United States v. Kokenis
662 F.3d 919
7th Cir.2011Background
- Kokenis was convicted on four counts of willfully filing false Delta Energy returns and four counts of willfully filing false individual returns; acquitted on sisters’ returns.
- Delta Oil/Delta Energy engaged in transactions with Roemer-Swanson, Whiting Petroleum, and Rosin, which were recorded as sales but allegedly manipulated to reduce Delta Energy income.
- Mondero, Delta Energy’s controller, prepared tax returns and implemented Kokenis’s directions to reverse or reduce reported sales to minimize taxes.
- Kokenis allegedly used Delta Energy funds to pay personal expenses and recorded them as business expenses, reducing Delta Energy’s income.
- Dorsey, the IRS agent, identified manipulated journal entries, questioned supporting documentation, and testified that falsified records were provided to the IRS.
- The district court refused a good-faith defense instruction and limit testified to prevent presenting evidence of good faith, and sentenced Kokenis based on willfulness; on appeal, the Seventh Circuit affirmed.
Issues
| Issue | Plaintiff's Argument | Defendant's Argument | Held |
|---|---|---|---|
| Whether the district court abused its discretion about good-faith evidence | Kokenis claims good-faith evidence was improperly precluded | State argues limits were proper and evidence lacked relevance | No abuse; limits were proper and evidence irrelevant |
| Whether a good-faith defense requires defendant to testify | Kokenis asserts Fifth Amendment rights were violated; he must testify | government position that good-faith requires own testimony | Harmless error; no entitlement to good-faith instruction; substantial rights not affected |
| Whether the district court should have given a good-faith jury instruction | Kokenis sought a good-faith instruction | Instruction unnecessary as willfulness already covered; evidence insufficient | Denied; willfulness instruction sufficed |
| Whether sentencing could consider acquitted conduct | Constitutional issue about acquitted conduct | Circuit precedent allows considering acquitted conduct by preponderance | Affirmed; acquitted conduct permissible under controlling precedent |
Key Cases Cited
- Kumho Tire Co. v. Carmichael, 526 U.S. 137 (Sup. Ct. 1999) (Daubert standard for expert testimony; assess reliability and relevance)

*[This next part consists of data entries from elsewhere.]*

(* ===== verification/LegacyNavigationManager.v ===== *)
(** * LegacyNavigationManagerImpl

    Models the operations of src/web/navigation/legacy_navigation_manager_impl.mm
    that call the session controller, and instantiates the virtual functions
    that NavigationManagerImpl calls. *)

From S2P Require Import Prelude.
From S2P Require Import WebEnv.
From S2P Require Import WkNavigationUtil.
From S2P Require Import NavigationItem.
From S2P Require Import BrowserURLRewriter.
From S2P Require Import NavigationManager.
From S2P Require Import SessionController.

Section legacy.
Context `{ENV : WebEnv}.

(** The manager after SetBrowserState and InitializeSession. *)
Definition InitializeSession (browser_state : BrowserState) (now : Z) : LegacyNavigationManager :=
  MkLegacy (MkBase browser_state [] 0 []) (session_new browser_state) now.

Definition AddTransientItem (url : GURL) : LM unit :=
  addTransientItemWithURL url;;
  pending ← GetPendingItem;
  item ← (match pending with
          | Some r => mret (Some r)
          | None => GetLastCommittedItemWithUserAgentType
          end);
  match item with
  | None => mret tt
  | Some r =>
      i ← deref r;
      DCHECK (negb (bool_decide (GetUserAgentType i = UserAgentType_NONE)));;
      t ← gets GetTransientItem;
      t ← not_null t;
      with_item_res t (SetUserAgentType (GetUserAgentType i))
  end.

Definition legacy_AddPendingItem (url : GURL) (referrer : Referrer) (navigation_type : Z)
    (initiation_type : NavigationInitiationType)
    (user_agent_override_option : UserAgentOverrideOption) : LM unit :=
  addPendingItem url referrer navigation_type initiation_type user_agent_override_option;;
  pending ← GetPendingItemInCurrentOrRestoredSession;
  match pending with
  | None => mret tt
  | Some r =>
      inherit_from ← GetLastCommittedItemWithUserAgentType;
      UpdatePendingItemUserAgentType user_agent_override_option inherit_from r
  end.

Definition CommitPendingItem : LM unit := commitPendingItem.
Definition DiscardNonCommittedItems : LM unit := discardNonCommittedItems.

Definition GetIndexOfItem (m : LegacyNavigationManager) (r : session_ref) : Z :=
  to_int32 (indexOfItem (session_ m) r).

Definition GetPendingItemIndex : LM Z :=
  pending ← GetPendingItem;
  if negb (is_null pending) then
    s ← get_session;
    if negb (pendingItemIndex_ s =? -1) then mret (to_int32 (pendingItemIndex_ s))
    else GetLastCommittedItemIndex
  else mret (-1).

Definition RemoveItemAtIndex (index : Z) : LM bool :=
  m ← gets id;
  last ← GetLastCommittedItemIndex;
  pending ← GetPendingItemIndex;
  if (index =? last) || (index =? pending) then mret false
  else if (index <? 0) || (GetItemCount m <=? index) then mret false
  else
    removeItemAtIndex index;;
    mret true.

Definition GetBackwardItems : LM (list session_ref) := backwardItems.
Definition GetForwardItems (m : LegacyNavigationManager) : list session_ref :=
  forwardItems (session_ m).

(** [delegate_], [WillRestore] only records a histogram. *)
Definition legacy_Restore (last_committed_item_index : Z) (items : list NavigationItem) : LM unit :=
  m ← gets id;
  pending ← GetPendingItem;
  DCHECK ((GetItemCount m =? 0) && is_null pending);;
  DCHECK (last_committed_item_index <? to_int32 (zlen items));;
  DCHECK (bool_decide (items = []) || (0 <=? last_committed_item_index));;
  set_session (session_restored (browser_state_ (base_ m)) items last_committed_item_index).

Definition CopyStateFromAndPrune (manager : LegacyNavigationManager) : LM unit :=
  copyStateFromSessionControllerAndPrune (session_ manager).

Definition CanPruneAllButLastCommittedItem (m : LegacyNavigationManager) : bool :=
  canPruneAllButLastCommittedItem (session_ m).

(** Whether the item at [index] is the result of a redirect. *)
Definition is_redirect_at (index : Z) : LM bool :=
  r ← GetItemAtIndex index;
  r ← not_null r;
  i ← deref r;
  mret (PageTransitionIsRedirect (GetTransitionType i)).

(** The inner loop going back: down to an item that is not a redirect, or 0. *)
Fixpoint skip_back (result : nat) : LM nat :=
  match result with
  | O => mret O
  | S n =>
      redirect ← is_redirect_at (Z.of_nat result);
      if negb redirect then mret result else skip_back n
  end.

(** The outer loop going back, from a positive [result]; it ends since every
    round decreases [result]. *)
Fixpoint go_back_loop (fuel : nat) (result offset : Z) : LM (Z * Z) :=
  match fuel with
  | O => mret (result, offset)
  | S fuel' =>
      if (offset <? 0) && (0 <? result) then
        n ← skip_back (Z.to_nat result);
        go_back_loop fuel' (Z.of_nat n - 1) (offset + 1)
      else mret (result, offset)
  end.

(** The inner loop going forward: over the redirects after [result]. *)
Fixpoint skip_forward (fuel : nat) (result : Z) : LM Z :=
  match fuel with
  | O => mret result
  | S fuel' =>
      c ← gets GetItemCount;
      if result + 1 <? c then
        redirect ← is_redirect_at (result + 1);
        if negb redirect then mret result else skip_forward fuel' (result + 1)
      else mret result
  end.

Fixpoint go_forward_loop (fuel : nat) (result offset : Z) : LM (Z * Z) :=
  match fuel with
  | O => mret (result, offset)
  | S fuel' =>
      c ← gets GetItemCount;
      if (0 <? offset) && (result <? c) then
        result ← skip_forward (Z.to_nat c) (result + 1);
        go_forward_loop fuel' result (offset - 1)
      else mret (result, offset)
  end.

(** The loops run at most once per item; the fuel is more than that. *)
Definition GetIndexForOffset (offset : Z) : LM Z :=
  m ← gets id;
  result ← (if pendingItemIndex_ (session_ m) =? -1 then GetLastCommittedItemIndex
            else mret (to_int32 (pendingItemIndex_ (session_ m))));
  let fuel := S (S (length (items_ (session_ m)))) in
  if offset <? 0 then
    let offset :=
      if negb (is_null (GetTransientItem m)) && (pendingItemIndex_ (session_ m) =? -1)
      then offset + 1 else offset in
    '(result, offset) ← go_back_loop fuel result offset;
    result ← int_add result offset;
    mret (if GetItemCount m <? result then INT_MIN else result)
  else if 0 <? offset then
    '(result, offset) ← go_forward_loop fuel result offset;
    result ← int_add result offset;
    mret (if result <? 0 then INT_MAX else result)
  else mret result.

Definition CanGoToOffset (offset : Z) : LM bool :=
  index ← GetIndexForOffset offset;
  c ← gets GetItemCount;
  mret ((0 <=? index) && (index <? c)).
Definition CanGoBack : LM bool := CanGoToOffset (-1).
Definition CanGoForward : LM bool := CanGoToOffset 1.

Definition legacy_FinishGoToIndex (index : Z) (type : NavigationInitiationType)
    (has_user_gesture : bool) : LM unit :=
  let to_item := RItem index in
  previous_item ← GetLastCommittedItem;
  with_item to_item (λ i,
    SetTransitionType (Z.lor (GetTransitionType i) PAGE_TRANSITION_FORWARD_BACK) i);;
  same_document_navigation ← isSameDocumentNavigationBetweenItem previous_item (Some to_item);
  if same_document_navigation : bool then
    goToItemAtIndex index true;;
    call_delegate (OnGoToIndexSameDocumentNavigation type has_user_gesture)
  else
    discardNonCommittedItems;;
    setPendingItemIndex index;;
    call_delegate (LoadCurrentItem type).

#[export] Instance legacy_actions : NavigationManagerActions LegacyNavigationManager := {|
  AddPendingItem := legacy_AddPendingItem;
  GetVisibleItem := gets (λ m, visibleItem (session_ m));
  FinishGoToIndex := legacy_FinishGoToIndex;
  FinishReload := call_delegate DelegateReload;
  FinishLoadURLWithParams type := call_delegate (LoadCurrentItem type);
|}.

Definition GoBack : LM unit :=
  index ← GetIndexForOffset (-1);
  GoToIndex index BROWSER_INITIATED true.
Definition GoForward : LM unit :=
  index ← GetIndexForOffset 1;
  GoToIndex index BROWSER_INITIATED true.

Definition GetPreviousItemIndex (m : LegacyNavigationManager) : Z :=
  previousItemIndex_ (session_ m).
Definition SetPreviousItemIndex (previous_item_index : Z) : LM unit :=
  update_session (with_previousItemIndex_ previous_item_index).

Definition AddPushStateItemIfNecessary (url : GURL) (state_object : option string)
    (transition : Z) : LM unit :=
  pushNewItemWithURL url state_object transition.
End legacy.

- Loughry, 660 F.3d 965 (7th Cir. 2011) (abuse of discretion in evidentiary ruling; Daubert-type considerations)
- Williams v. Florida, 399 U.S. 78 (U.S. 1970) (trial-rights; defendant need not testify to present defense)
- Lewis, 641 F.3d 773 (7th Cir. 2011) (no Fifth Amendment violation where defendant must choose between silence and defense)
- Canady, 578 F.3d 665 (7th Cir. 2009) (limits on defense theories; scope of instructions)
- Reed, 539 F.3d 595 (7th Cir. 2008) (defense theory instruction; integrated into overall charge)
- Brimberry, 961 F.2d 1286 (7th Cir. 1992) (willfulness defense largely encompassed by charge)
- Pomponio, 429 U.S. 10 (U.S. 1976) (lack of need for extra good-faith instruction when willfulness charged)
- Hills, 618 F.3d 619 (7th Cir. 2010) (willfulness and good-faith concepts in tax-offense context)
- Watts, 519 U.S. 144 (U.S. 1997) (acquitted conduct may be considered at sentencing)
- Black, 625 F.3d 386 (7th Cir. 2010) (acquitted conduct-based sentencing principles)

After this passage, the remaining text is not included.